Un engagement dans tous les aspects de la vie paroissiale

Après ces premières années de formation, puis quelques années de service à Fuzhou, sœur Thérèse accepta de rejoindre en 2000 un autre diocèse de la province, territoire montagnard et rural, pauvre en religieuses et prêtres. Aujourd’hui, ce diocèse compte 9 prêtres et 3 sœurs. Il y a peu, il y avait encore 8 sœurs. Mais trois d’entre elles se sont récemment mariées, une est partie en formation afin d’affermir son choix de vie, une autre est retournée dans son diocèse. Sœur Thérèse ne cache pas sa perplexité devant une telle fragilité de l’Eglise locale. En théorie, les prêtres et les sœurs travaillent par binôme sur un même territoire, et tous les cinq ans, les binômes alternent. Cela permet d’une part de se soutenir mutuellement tout en évitant que le prêtre et la sœur ne s’attachent trop l’un à l’autre. Sœur Thérèse travaille dans la paroisse de l’administrateur diocésain, un homme souvent accaparé par des réunions avec des officiels ou des responsables catholiques. C’est donc elle qui assure une présence plus continue dans la paroisse qui ne compte qu’une seule église ainsi que quelques lieux de rassemblement pour un territoire qui s’étend sur plus de 150 kilomètres. Sur les 400 000 habitants, seuls quelques milliers sont catholiques. Ainsi, sœur Thérèse aide dans tous les aspects de la vie paroissiale : elle vieille à ce que l’Eglise reste ouverte, entretenue et accueillante. C’est elle qui supervise les personnes engagées dans la vie matérielle de la paroisse (ménage, cuisine). Lorsque des travaux plus conséquents sont entrepris, c’est aussi elle qui assure le suivi concret, choisissant les matériaux et surveillant les travaux. Chaque matin où le prêtre est là, elle assure la préparation matérielle de la messe. Elle accompagne aussi une partie de la préparation aux baptêmes et mariages. Durant les vacances d’été, elle est responsable de l’organisation du camp des jeunes et guide énergiquement le séminariste du diocèse qui passe ses congés estivaux dans la paroisse. Lors d’un décès dans une famille, elle visite la famille et s’assure que le défunt soit veillé et que les prières soient dites. De manière générale, il n’y a pas de réunion ou de discussion qui ne lui échappent et si le curé – administrateur diocésain- est réputé pour son tempérament doux et conciliant, sœur Thérèse a une personnalité plus vive et tranchée.

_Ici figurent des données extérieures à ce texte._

(** A session that is created is new. *)
Lemma create_inv published r out r' :
  reg_inv published r → create_session r = (out, r') →
  reg_inv published r' ∧ rg_current_template r' = rg_current_template r ∧
  match out with
  | Throw _ => r' = r
  | Ok id => 1 ≤ id ≤ u64_max ∧ id = rg_next_session_id r ∧
             rg_next_session_id r' = wrap64 (id + 1) ∧ rg_sessions r !! id = None ∧
             ∃ ss, rg_sessions r' = <[id := ss]> (rg_sessions r)
  end.
Proof.
  intros Hr. unfold create_session. destruct (_ =? 0) eqn:E; [by intros [= <- <-]|]. bool_prop.
  set (id := rg_next_session_id r) in *. pose proof (ri_next_id _ _ Hr) as Hid. unfold is_u64 in Hid. fold id in Hid.
  assert (rg_sessions r !! id = None) as Hnew.
  { destruct (rg_sessions r !! id) as [ss|] eqn:Es; [|done]. apply (ri_sessions _ _ Hr) in Es as [? ? Hf].
    destruct Hf; unfold id in *; lia. }
  rewrite Hnew. intros [= <- <-]. split_and!; try done; try lia; [|by eexists].
  assert (is_u64 (wrap64 (id + 1))) as Hw by (pose proof (Z.mod_pos_bound (id + 1) 18446744073709551616);
    unfold is_u64, wrap64, u64_max; lia).
  assert (wrap64 (id + 1) = 0 ∨ (id ≠ 0 ∧ id < wrap64 (id + 1))) as Hnext.
  { destruct (decide (id = u64_max)) as [->|]; [by left|right]. rewrite wrap64_id by (unfold is_u64; lia). lia. }
  constructor; try apply Hr; [done|]. cbn. intros i s. rewrite lookup_insert_Some. intros [[<- <-]|[_ Hi]].
  - pose proof (co_default _ (ri_config _ _ Hr)).
    constructor; cbn; try done; try lia. by intros w [|].
  - apply (ri_sessions _ _ Hr) in Hi. eapply session_ok_mono; [done| |done]. fold id.
    destruct Hnext; [by left|right; lia].
Qed.

Lemma clamp_u64_range v lo hi : lo ≤ hi → lo ≤ clamp_u64 v lo hi ≤ hi.
Proof. intros H. unfold clamp_u64. repeat case_match; bool_prop; lia. Qed.

Lemma login_inv published r id request out r' :
  reg_inv published r → login id request r = (out, r') →
  reg_inv published r' ∧ rg_current_template r' = rg_current_template r ∧
  rg_next_session_id r' = rg_next_session_id r ∧
  match out with
  | Throw _ => r' = r
  | Ok _ => ∃ ss, rg_sessions r' = <[id := ss]> (rg_sessions r) ∧ ss_logged_in ss = true ∧
                  ss_username ss = lg_username request ∧ ss_payout ss = decoded_payout (lg_username request) ∧
                  ∀ w, ¬ held ss w
  end.
Proof.
  intros Hr. unfold login, exec_bind, exec_const, exec_get, exec_throw, update_session, exec_modify, require_session.
  destruct (rg_sessions r !! id) as [ss|] eqn:Es; cbn; [|by intros [= <- <-]].
  case_bool_decide; [by intros [= <- <-]|]. intros [= <- <-].
  apply (ri_sessions _ _ Hr) in Es. destruct Es as [Hid Hrange Hfresh _ _ _].
  split_and!; try done; [|eexists; split_and!; try done; by intros w [|]].
  apply update_inv; [done|]. constructor; cbn; try done.
  - apply clamp_u64_range. pose proof (co_default _ (ri_config _ _ Hr)). lia.
  - by intros w [|].
Qed.
(* ===== verification/NodeState.v ===== *)
(** The state of the node protocol and the operations on it that do not depend
    on a message: [include/zano_p2pool/p2p_node.hpp] and, of [src/p2p_node.cpp],
    the bounded tables of historical recovery, the local mining context and the
    reconciliation with the Zano chain.  [state_mutex_] is held by each public
    operation, so each is atomic. *)
From S2P Require Import Prelude CryptoHash PowTarget Share SidechainParams ShareChain P2pProtocol.
From S2P Require Import P2pShare P2pSync PplnsCoinbase PayoutPolicy BlockTemplate MiningContext.
From S2P Require Import WorkArchive WorkRetrieval HistoricalTrust Restart.
Local Open Scope pool_scope.

(** ** Records *)

Record P2pCanonicalReconciliationResult := mkReconciled {
  rk_pruned_connected_shares : nat;
  rk_revoked_trusted_work : nat }.

Record P2pNodeMetricsSnapshot := mkMetrics {
  ms_connected_shares : nat;
  ms_orphan_shares : nat;
  ms_tip_height : Z;
  ms_trusted_work_contexts : nat }.

Record PendingHistoricalCandidate := mkPendingHistorical {
  ph_share : Share;
  ph_required_capability : Z;
  ph_started : Z }.

Record HistoricalEvidence := mkEvidence {
  he_proposal : P2pMiningContextProposal;
  he_source_peer : P2pHandshake;
  he_received : Z }.

Record DeferredHistoricalCandidate := mkDeferred {
  df_share : Share;
  df_candidate_peer : P2pHandshake;
  df_evidence : HistoricalEvidence;
  df_required_capability : Z;
  df_recovery_root : ShareId;
  df_last_progress : Z }.

Record RetryableHistoricalCandidate := mkRetryable {
  ry_share : Share;
  ry_candidate_peer : P2pHandshake;
  ry_required_capability : Z;
  ry_started : Z }.

Abbreviation PendingHistoricalKey := (NodeId * MiningWorkKey)%type.
Abbreviation ReplayFrontierKey := (NodeId * ShareId)%type.

(** What [set_historical_trust_sources] installs, all of it at once: the
    parameters and the three callbacks. *)
Record HistoricalSources (W : Type) := mkSources {
  src_params : SidechainParameters;
  src_observations : P2pMiningContextProposal → exec W (list P2pMiningAnchor);
  src_parent_lookup : Z → exec W RpcCanonicalHeader;
  src_pow_lookup : Z → exec W (option RpcHistoricalPowContext) }.
Arguments mkSources {W}.
Arguments src_params {W}.
Arguments src_observations {W}.
Arguments src_parent_lookup {W}.
Arguments src_pow_lookup {W}.
(* ===== verification/NodeInv.v ===== *)
(** The invariant of the node protocol and the abstract machine it implements:
    a registry of trusted work and a share chain, changed by a few kinds of
    moves, each carrying the evidence the move rests on. *)
From S2P Require Import Prelude CryptoHash PowTarget Share SidechainParams Difficulty ShareChain.
From S2P Require Import ChainWork ChainInv ChainPromote ChainAdmit ChainReplay ChainPrune.
From S2P Require Import ChainHistory P2pProtocol P2pShare PplnsCoinbase PayoutPolicy MiningHeader.
From S2P Require Import BlockTemplate MiningContext WorkArchive WorkRetrieval ZanoCurve MinerTxProofs.
From S2P Require Import ContextTrust HistoricalTrust Restart NodeState NodeLogic.
Local Open Scope pool_scope.

(** ** The abstract machine *)

Section Moves.
Context `{!ProgPow, !JsonC, !ZanoCrypto} {W : Type}.

(** On whose account a call runs: for peers, at its clock reading and mode; for
    the node's own miner and its template; for the daemon, which named the
    canonical parent of a Zano height, or has no block at or above one; or on
    nobody's. *)
Inductive authority :=
| FromPeers (now : Z) (mode : ProgPowZContextMode)
| OwnTemplate (context : ShareWorkContext) (parent : option ShareId)
| CanonicalParent (h : Z) (canonical : Hash256)
| NoBlockAt (h : Z)
| NoBlockAbove (maximum : Z)
| Nobody.
Existing Class authority.

Definition from_peers (who : authority) : Prop := ∃ now mode, who = FromPeers now mode.

Abbreviation trusted_chain := (P2pTrustedWorkRegistry * ShareChain)%type.

(** The coinbase of a context pays what the node expects. *)
Definition pays_expected (plan : option PplnsCoinbasePlan) (payout : option P2pPayoutAddress)
    (p : P2pMiningContextProposal) (w : MiningHeaderWork) : Prop :=
  match plan, payout with
  | Some plan, _ => coinbase_pays plan p w
  | None, Some payout =>
      po_status (verify_miner_tx_payout_policy (mp_serialized (mw_miner_tx_prefix w))
        (pp_miner_tx_tgc_json p) (pp_block_reward_without_fee p) (pp_block_reward p)
        (pp_txs_fee p) payout) = PolVerified
  | None, None => False
  end.

(** The template [p] is the one that [share] was mined on. *)
Definition template_of (share : Share) (p : P2pMiningContextProposal) : Prop :=
  validate_p2p_mining_context_structure p = Ok (mining_header_hash share) ∧
  zano_height share = pp_zano_height p ∧ network_difficulty share = pp_network_difficulty p.

(** The observations are what the node's own source gave for the template. *)
Definition loaded (sources : HistoricalSources W) (p : P2pMiningContextProposal)
    (observations : list P2pMiningAnchor) : Prop :=
  ∃ w w', src_observations sources p w = (Ok observations, w').

(** The shares whose branch a reconciliation may prune, by the work trusted
    before it: those of the named Zano height whose recorded parent is another
    block, or those of the heights the daemon no longer has. *)
Definition prunable (who : authority) (tw : P2pTrustedWorkRegistry) (e : ConnectedShare) : Prop :=
  let share := cs_share e in
  match who with
  | CanonicalParent h canonical =>
      zano_height share = h ∧ ∃ recorded, recorded ≠ canonical ∧
        find_zano_parent_hash tw h (mining_header_hash share) (parent_id share) = Some recorded
  | NoBlockAt h => zano_height share = h
  | NoBlockAbove maximum => maximum < zano_height share
  | _ => False
  end.

(** The trusted work it revokes. *)
Definition revocable (who : authority) (key : WorkKey) (e : WorkEntry) : Prop :=
  match who with
  | CanonicalParent h canonical =>
      key.1.1 = h ∧ ∃ recorded, recorded ≠ canonical ∧ we_zano_parent_hash e = Some recorded
  | NoBlockAt h => key.1.1 = h
  | NoBlockAbove maximum => maximum < key.1.1
  | _ => False
  end.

Dans ce type de vie consacrée, la religieuse est très proche des catholiques qu’elle sert. Sa communauté d’appartenance est la communauté des croyants que la religieuse sert au quotidien. Le fait qu’elle vive dans l’église, seule, ou parfois avec le prêtre, lui assure un rôle de premier plan. De plus, la relation avec le prêtre est basée sur la complémentarité dans une certaine égalité. Les deux vivent des dons que les catholiques donnent à la paroisse, tout en partageant une portion avec le reste du diocèse. Dans ce diocèse, tous les prêtres et les religieuses bénéficient par exemple de la couverture sociale. Par ailleurs, les religieuses se retrouvent toutes une fois par trimestre. Parfois l’une ou l’autre va en formation quelque part en Chine ou à Hong Kong, ou retrouve d’autres sœurs d’une province pour une retraite spirituelle. D’après sœur Thérèse, cela est suffisant. Certes les prêtres et sœurs du diocèse ont bien pensé construire une sorte de couvent pour les religieuses. Ce lieu pourrait faire office de lieu de ressourcement, surtout lorsque celles-ci traversent un moment difficile. Mais du fait de leur faible nombre et de leur dispersion, ce lieu n’a toujours pas vu le jour. De plus, ce diocèse a très peu de revenus et aux yeux de tous, il est plus important de faire construire (ou réparer) les églises au lieu de donner aux sœurs un lieu distinct qui les séparerait de leur communauté paroissiale.

Un modèle appelé à disparaître ?

Sœur Thérèse connait l’existence de congrégations religieuses en Chine, et sait combien celles-ci sont devenues la norme – nous y reviendrons. Mais lorsqu’elle participe à des formations avec d’autres religieuses venant d’autres provinces, mais surtout des religieuses qui vivent en communauté, elle constate combien ces dernières passent du temps à se plaindre du poids et des tracasseries de la vie communautaire. Pour sœur Thérèse, il est peut-être bon que sa vie religieuse à elle soit sans communauté, sans habits reconnaissables et vœux distinctifs. Sœur Thérèse se rappelle combien les sœurs anciennes étaient déjà méfiantes vis-à-vis de la création de congrégation tant encouragée par les évêques. Pour ces femmes, former une communauté, c’était déjà entrer dans des enjeux de pouvoir. Ainsi, sœur Thérèse n’ignore pas le fait qu’elle n’est pas une véritable sœur aux yeux des critères désormais officiels de l’Eglise. Mais elle continue à croire que le modèle des sœurs âgées qu’elle a suivi depuis sa jeunesse a du bon pour aujourd’hui. À la vue des tensions et conflits qui traversent le catholicisme chinois, sœur Thérèse aime rappeler : « les sœurs ne sont pas là pour diriger, mais pour servir ».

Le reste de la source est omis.